Published online by Cambridge University Press: 05 June 2012
In an essay he published a century ago in the North American Review, Mark Twain attempted to describe how the life of a people finds expression in its literature. The occasion for his reflections was the appearance of a travel book by a Frenchman named Paul Bourget, who had come to the United States for an extended visit two years before. Some reviewers had praised Bourget for the acuity and fairness he brought to his portrayal of America. Yet it seemed to Twain that he had been an oddly credulous tourist, taking every stranger at his word and putting too much faith in the validity of his own impressions. Moreover, once Bourget had drawn what he called “a bundle of sketches from life,” he made the mistake of trying to generalize about the “national character.” Not content to provide an account of American arts and manners, his real hope was to pass beyond them and to capture something he described as “the American soul.”

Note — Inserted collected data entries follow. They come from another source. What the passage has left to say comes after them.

(* ===== verification/Memory.v ===== *)
(** * The in-memory origin (nestor/src/memory.rs)

    [MemoryOrigin] implements the [Origin] trait over a table of objects, with
    injected failures and delays. A delay an operation sleeps is part of its
    answer. The time of a [put] is an argument. *)

From S2P Require Import Prelude Errors Objects Text Stream.

Record StoredObject := mkStored { so_body : Bytes; so_etag : Bytes; so_modified : SystemTime }.

Record MemoryOrigin := mkOrigin {
  m_objects : gmap Bytes StoredObject;
  m_gets : Z;
  m_heads : Z;
  m_bytes : Z;
  m_chunk : Z;
  m_whole : bool;
  m_latency : Duration;
  m_slow : option (Z * Duration);
  m_stall : option (Z * Duration);
  m_failures : Z;
  m_fail_every : Z;
  m_versions : Z;
}.

Module Memory.

Definition new : MemoryOrigin := mkOrigin ∅ 0 0 0 (64 * 1024) false 0 None None 0 0 1.

Definition with_chunk (chunk : Z) (o : MemoryOrigin) : MemoryOrigin :=
  mkOrigin (m_objects o) (m_gets o) (m_heads o) (m_bytes o) (Z.max chunk 1) (m_whole o) (m_latency o) (m_slow o)
    (m_stall o) (m_failures o) (m_fail_every o) (m_versions o).
Definition with_whole_objects (o : MemoryOrigin) : MemoryOrigin :=
  mkOrigin (m_objects o) (m_gets o) (m_heads o) (m_bytes o) (m_chunk o) true (m_latency o) (m_slow o)
    (m_stall o) (m_failures o) (m_fail_every o) (m_versions o).

Definition quote : Bytes := [Byte.x22].

Definition put (now : SystemTime) (object data : Bytes) (o : MemoryOrigin) : Bytes * MemoryOrigin :=
  let etag := quote ++ str "v" ++ show_unsigned (m_versions o) ++ quote in
  (etag,
   mkOrigin (<[object := mkStored data etag now]> (m_objects o)) (m_gets o) (m_heads o) (m_bytes o) (m_chunk o)
     (m_whole o) (m_latency o) (m_slow o) (m_stall o) (m_failures o) (m_fail_every o) (wrap64 (m_versions o + 1))).

Definition remove (object : Bytes) (o : MemoryOrigin) : MemoryOrigin :=
  mkOrigin (base.delete object (m_objects o)) (m_gets o) (m_heads o) (m_bytes o) (m_chunk o) (m_whole o)
    (m_latency o) (m_slow o) (m_stall o) (m_failures o) (m_fail_every o) (m_versions o).

Definition set_latency (d : Duration) (o : MemoryOrigin) : MemoryOrigin :=
  mkOrigin (m_objects o) (m_gets o) (m_heads o) (m_bytes o) (m_chunk o) (m_whole o) d (m_slow o)
    (m_stall o) (m_failures o) (m_fail_every o) (m_versions o).
Definition set_slow (s : option (Z * Duration)) (o : MemoryOrigin) : MemoryOrigin :=
  mkOrigin (m_objects o) (m_gets o) (m_heads o) (m_bytes o) (m_chunk o) (m_whole o) (m_latency o) s
    (m_stall o) (m_failures o) (m_fail_every o) (m_versions o).
Definition set_stall (s : option (Z * Duration)) (o : MemoryOrigin) : MemoryOrigin :=
  mkOrigin (m_objects o) (m_gets o) (m_heads o) (m_bytes o) (m_chunk o) (m_whole o) (m_latency o) (m_slow o)
    s (m_failures o) (m_fail_every o) (m_versions o).
Definition slow_next (count : Z) (latency : Duration) : MemoryOrigin -> MemoryOrigin := set_slow (Some (count, latency)).
Definition stall_next (count : Z) (delay : Duration) : MemoryOrigin -> MemoryOrigin := set_stall (Some (count, delay)).
Definition fail_next (count : Z) (o : MemoryOrigin) : MemoryOrigin :=
  mkOrigin (m_objects o) (m_gets o) (m_heads o) (m_bytes o) (m_chunk o) (m_whole o) (m_latency o) (m_slow o)
    (m_stall o) count (m_fail_every o) (m_versions o).
Definition fail_every (n : Z) (o : MemoryOrigin) : MemoryOrigin :=
  mkOrigin (m_objects o) (m_gets o) (m_heads o) (m_bytes o) (m_chunk o) (m_whole o) (m_latency o) (m_slow o)
    (m_stall o) (m_failures o) n (m_versions o).
Definition set_stats (gets heads bytes : Z) (o : MemoryOrigin) : MemoryOrigin :=
  mkOrigin (m_objects o) gets heads bytes (m_chunk o) (m_whole o) (m_latency o) (m_slow o)
    (m_stall o) (m_failures o) (m_fail_every o) (m_versions o).

Definition take_failure (o : MemoryOrigin) : bool * MemoryOrigin :=
  if 0 <? m_failures o then (true, fail_next (m_failures o - 1) o)
  else ((0 <? m_fail_every o) && ((m_gets o + m_heads o) mod m_fail_every o =? 0), o).

Definition take_injected (slot : option (Z * Duration)) : Duration * option (Z * Duration) :=
  match slot with
  | Some (remaining, delay) => if 0 <? remaining then (delay, Some (remaining - 1, delay)) else (0, slot)
  | None => (0, None)
  end.

Definition delay (o : MemoryOrigin) : Duration * MemoryOrigin :=
  let (d, slow) := take_injected (m_slow o) in (m_latency o + d, set_slow slow o).

(** The delay it sleeps and whether the request fails. *)
Definition simulate_network (o : MemoryOrigin) : Duration * Result unit OriginError * MemoryOrigin :=
  let (failing, o) := take_failure o in
  let (d, o) := delay o in
  (d, if failing then Err (Io (str "injected failure")) else Ok tt, o).

Definition lookup (object : Bytes) (o : MemoryOrigin) : Result StoredObject OriginError :=
  ok_or NotFound (m_objects o !! object).

Definition meta_of (stored : StoredObject) : ObjectMeta :=
  mkMeta (zlen (so_body stored)) (Some (so_etag stored)) (Some (so_modified stored)).

Definition resolve (range : option Range) (size : Z) : Result Range OriginError :=
  match range with
  | None => Ok (0 ..< size)
  | Some r =>
      if (size <=? r_start r) || (r_end r <=? r_start r) then Err (Io (str "range not satisfiable"))
      else Ok (r_start r ..< Z.min (r_end r) size)
  end.

(** [(0..body.len()).step_by(chunk)], each start sliced to its chunk. *)
Definition chunk_at (chunk : Z) (body : Bytes) (i : nat) : Bytes :=
  let start := Z.of_nat i * chunk in slice start (Z.min (start + chunk) (zlen body)) body.
Definition chunks (chunk : Z) (body : Bytes) : Body :=
  Ok <$> (chunk_at chunk body <$> seq 0 (Z.to_nat (div_ceil (zlen body) chunk))).

Definition get (object : Bytes) (options : GetOptions) (o : MemoryOrigin) :
    Duration * Result GetResponse OriginError * MemoryOrigin :=
  let o := set_stats (m_gets o + 1) (m_heads o) (m_bytes o) o in
  let '(d, net, o) := simulate_network o in
  match net with
  | Err e => (d, Err e, o)
  | Ok _ =>
      match lookup object o with
      | Err e => (d, Err e, o)
      | Ok stored =>
          if match g_if_match options with Some e => negb (bool_decide (e = so_etag stored)) | None => false end
          then (d, Err PreconditionFailed, o)
          else if match g_if_none_match options with Some e => bool_decide (e = so_etag stored) | None => false end
          then (d, Err NotModified, o)
          else
            let meta := meta_of stored in
            match resolve (g_range options) (size meta) with
            | Err e => (d, Err e, o)
            | Ok range =>
                let range := if m_whole o then 0 ..< size meta else range in
                let body := slice (r_start range) (r_end range) (so_body stored) in
                let o := set_stats (m_gets o) (m_heads o) (m_bytes o + zlen body) o in
                let (_, stall) := take_injected (m_stall o) in
                (d, Ok (mkGetResponse meta range (chunks (m_chunk o) body)), set_stall stall o)
            end
      end
  end.

Definition head (object : Bytes) (o : MemoryOrigin) : Duration * Result ObjectMeta OriginError * MemoryOrigin :=
  let o := set_stats (m_gets o) (m_heads o + 1) (m_bytes o) o in
  let '(d, net, o) := simulate_network o in
  match net with
  | Err e => (d, Err e, o)
  | Ok _ =>
      (d, match lookup object o with Ok stored => Ok (meta_of stored) | Err e => Err e end, o)
  end.

End Memory.

Module MemoryFacts.
Import Memory.

Lemma received_oks (l : list Bytes) : StreamFacts.received (Ok <$> l) = concat l ∧ StreamFacts.failure (Ok <$> l) = None.
Proof. induction l as [|x l [IH1 IH2]]; [done|]. cbn. by rewrite IH1, IH2. Qed.

Lemma chunks_from chunk (body : Bytes) (n k : nat) :
  1 <= chunk -> Z.of_nat (k + n) = div_ceil (zlen body) chunk ->
  concat (chunk_at chunk body <$> seq k n) =
  slice (Z.of_nat k * chunk) (zlen body) body.
Proof.
  intros Hc. revert k. induction n as [|n IH]; intros k Hk; cbn [seq fmap list_fmap concat].
  - pose proof (proj1 (div_ceil_spec (zlen body) chunk _ ltac:(lia)) eq_refl) as Hd. rewrite <- Hk in Hd.
    symmetry. apply slice_nil. rewrite Nat.add_0_r in Hd. lia.
  - rewrite IH by lia. unfold chunk_at. cbn zeta. pose proof (proj1 (div_ceil_spec (zlen body) chunk _ ltac:(lia)) eq_refl) as Hd. rewrite <- Hk in Hd.
    assert (Z.of_nat k * chunk <= zlen body) by nia.
    destruct (Z.le_gt_cases (zlen body) (Z.of_nat k * chunk + chunk)) as [Hle|Hgt].
    + rewrite (slice_nil (Z.of_nat (S k) * chunk)), app_nil_r by lia. f_equal. lia.
    + rewrite Z.min_l by lia. replace (Z.of_nat (S k) * chunk) with (Z.of_nat k * chunk + chunk) by lia.
      apply slice_app; lia.
Qed.

Lemma chunks_body chunk body :
  1 <= chunk -> StreamFacts.received (chunks chunk body) = body ∧ StreamFacts.failure (chunks chunk body) = None.
Proof.
  intros Hc. unfold chunks.
  destruct (received_oks (chunk_at chunk body <$> seq 0 (Z.to_nat (div_ceil (zlen body) chunk)))) as [-> ->].
  split; [|done]. rewrite (chunks_from chunk body _ 0).
  - apply slice_all.
  - done.
  - pose proof (proj1 (div_ceil_spec (zlen body) chunk _ ltac:(lia)) eq_refl). nia.
Qed.

(** What a network step leaves alone. *)
Definition same_store (o o' : MemoryOrigin) : Prop :=
  m_objects o' = m_objects o ∧ m_chunk o' = m_chunk o ∧ m_whole o' = m_whole o ∧ m_versions o' = m_versions o.

Lemma network_store o : same_store o (simulate_network o).2.
Proof.
  unfold simulate_network, take_failure, delay. destruct (0 <? m_failures o); cbn; destruct (take_injected _); done.
Qed.

Lemma network_error o e : (simulate_network o).1.2 = Err e -> e = Io (str "injected failure").
Proof.
  unfold simulate_network. destruct (take_failure o) as [[] o']; destruct (delay o') as [d o'']; cbn; congruence.
Qed.

(** The range a request is answered with. *)
Definition served (whole : bool) (range : option Range) (size : Z) : Range :=
  if whole then 0 ..< size
  else match range with None => 0 ..< size | Some r => r_start r ..< Z.min (r_end r) size end.

Lemma get_cases object options o :
  1 <= m_chunk o ->
  let '(_, r, o') := get object options o in
  same_store o o' ∧
  match r with
  | Ok resp => ∃ stored, m_objects o !! object = Some stored ∧ resp_meta resp = meta_of stored ∧
      (∀ e, g_if_match options = Some e -> e = so_etag stored) ∧
      g_if_none_match options ≠ Some (so_etag stored) ∧
      (∀ r, g_range options = Some r -> r_start r < Z.min (r_end r) (zlen (so_body stored))) ∧
      resp_range resp = served (m_whole o) (g_range options) (zlen (so_body stored)) ∧
      StreamFacts.received (resp_body resp) = slice (r_start (resp_range resp)) (r_end (resp_range resp)) (so_body stored) ∧
      StreamFacts.failure (resp_body resp) = None
  | Err NotFound => m_objects o !! object = None
  | Err PreconditionFailed => ∃ stored e, m_objects o !! object = Some stored ∧ g_if_match options = Some e ∧ e ≠ so_etag stored
  | Err NotModified => ∃ stored, m_objects o !! object = Some stored ∧ g_if_none_match options = Some (so_etag stored)
  | Err (Io _) => True
  | Err _ => False
  end.
Proof.
  intros Hc. unfold get. set (o1 := set_stats _ _ _ o).
  pose proof (network_store o1) as Hs. pose proof (network_error o1) as He.
  destruct (simulate_network o1) as [[d net] o2]. cbn [fst snd] in *.
  assert (same_store o o2) as Hs2 by exact Hs. destruct Hs2 as (Eo & Ec & Ew & Ev).
  destruct net as [[]|e]; [|by rewrite (He e eq_refl)].
  unfold lookup. rewrite Eo. destruct (m_objects o !! object) as [stored|]; cbn [ok_or]; [|done].
  destruct (g_if_match options) as [em|] eqn:Em.
  1: destruct (decide (em = so_etag stored)) as [->|Hne].
  2: { rewrite bool_decide_eq_false_2 by done. cbn. split; [done|]. by exists stored, em. }
  1: rewrite bool_decide_eq_true_2 by done; cbn [negb].
  all: destruct (decide (g_if_none_match options = Some (so_etag stored))) as [En|En];
    [rewrite En, bool_decide_eq_true_2 by done; split; [done|by exists stored]|].
  all: assert (match g_if_none_match options with Some e => bool_decide (e = so_etag stored) | None => false end = false) as ->
      by (destruct (g_if_none_match options); [apply bool_decide_eq_false_2; congruence|done]).
  all: unfold resolve; cbn [size meta_of]; destruct (g_range options) as [[s e]|] eqn:Er; cbn [r_start r_end];
    [destruct (Z.leb_spec (zlen (so_body stored)) s); cbn [orb]; [done|]; destruct (Z.leb_spec e s); [done|]|].
  all: set (o3 := set_stats _ _ _ _); destruct (take_injected (m_stall o3)) as [stall slot]; split; [done|].
  all: exists stored; cbn [resp_meta resp_range resp_body].
  all: rewrite Ew; split; [done|]; split; [done|]; split; [by intros ? [= <-]|]; split; [done|].
  all: split; [by intros ? [= <-]; cbn; lia|]; split; [unfold served; by destruct (m_whole o)|].
  all: apply chunks_body; cbn; lia.
Qed.

(** What a GET of the in-memory origin answers: on success the bytes of the
    stored object in the range it reports, complete, the range asked for (cut at
    the end) or the whole object, the caller's conditions met; each error has
    its cause; the objects stay as they are. *)
Theorem memory_get_spec (object : Bytes) (options : GetOptions) (o : MemoryOrigin) :
  1 <= m_chunk o ->
  let '(_, r, o') := get object options o in
  same_store o o' ∧
  match r with
  | Ok resp => ∃ stored, m_objects o !! object = Some stored ∧ resp_meta resp = meta_of stored ∧
      (∀ e, g_if_match options = Some e -> e = so_etag stored) ∧
      g_if_none_match options ≠ Some (so_etag stored) ∧
      (∀ r, g_range options = Some r -> r_start r < Z.min (r_end r) (zlen (so_body stored))) ∧
      resp_range resp = served (m_whole o) (g_range options) (zlen (so_body stored)) ∧
      StreamFacts.received (resp_body resp) = slice (r_start (resp_range resp)) (r_end (resp_range resp)) (so_body stored) ∧
      StreamFacts.failure (resp_body resp) = None
  | Err NotFound => m_objects o !! object = None
  | Err PreconditionFailed => ∃ stored e, m_objects o !! object = Some stored ∧ g_if_match options = Some e ∧ e ≠ so_etag stored
  | Err NotModified => ∃ stored, m_objects o !! object = Some stored ∧ g_if_none_match options = Some (so_etag stored)
  | Err (Io _) => True
  | Err _ => False
  end.
Proof. apply get_cases. Qed.

End MemoryFacts.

Quests of this kind were not all that unusual among nineteenth-century literary tourists; Mark Twain, who was a travel writer himself, knew this as well as anyone. Nonetheless, he felt somewhat provoked by what he saw as the effrontery of Bourget's enterprise. A visitor to a foreign land, he noted with some asperity, cannot through observation alone gain access to a nation's inner life; such an achievement requires years of “unconscious absorption” by those who are born to that life.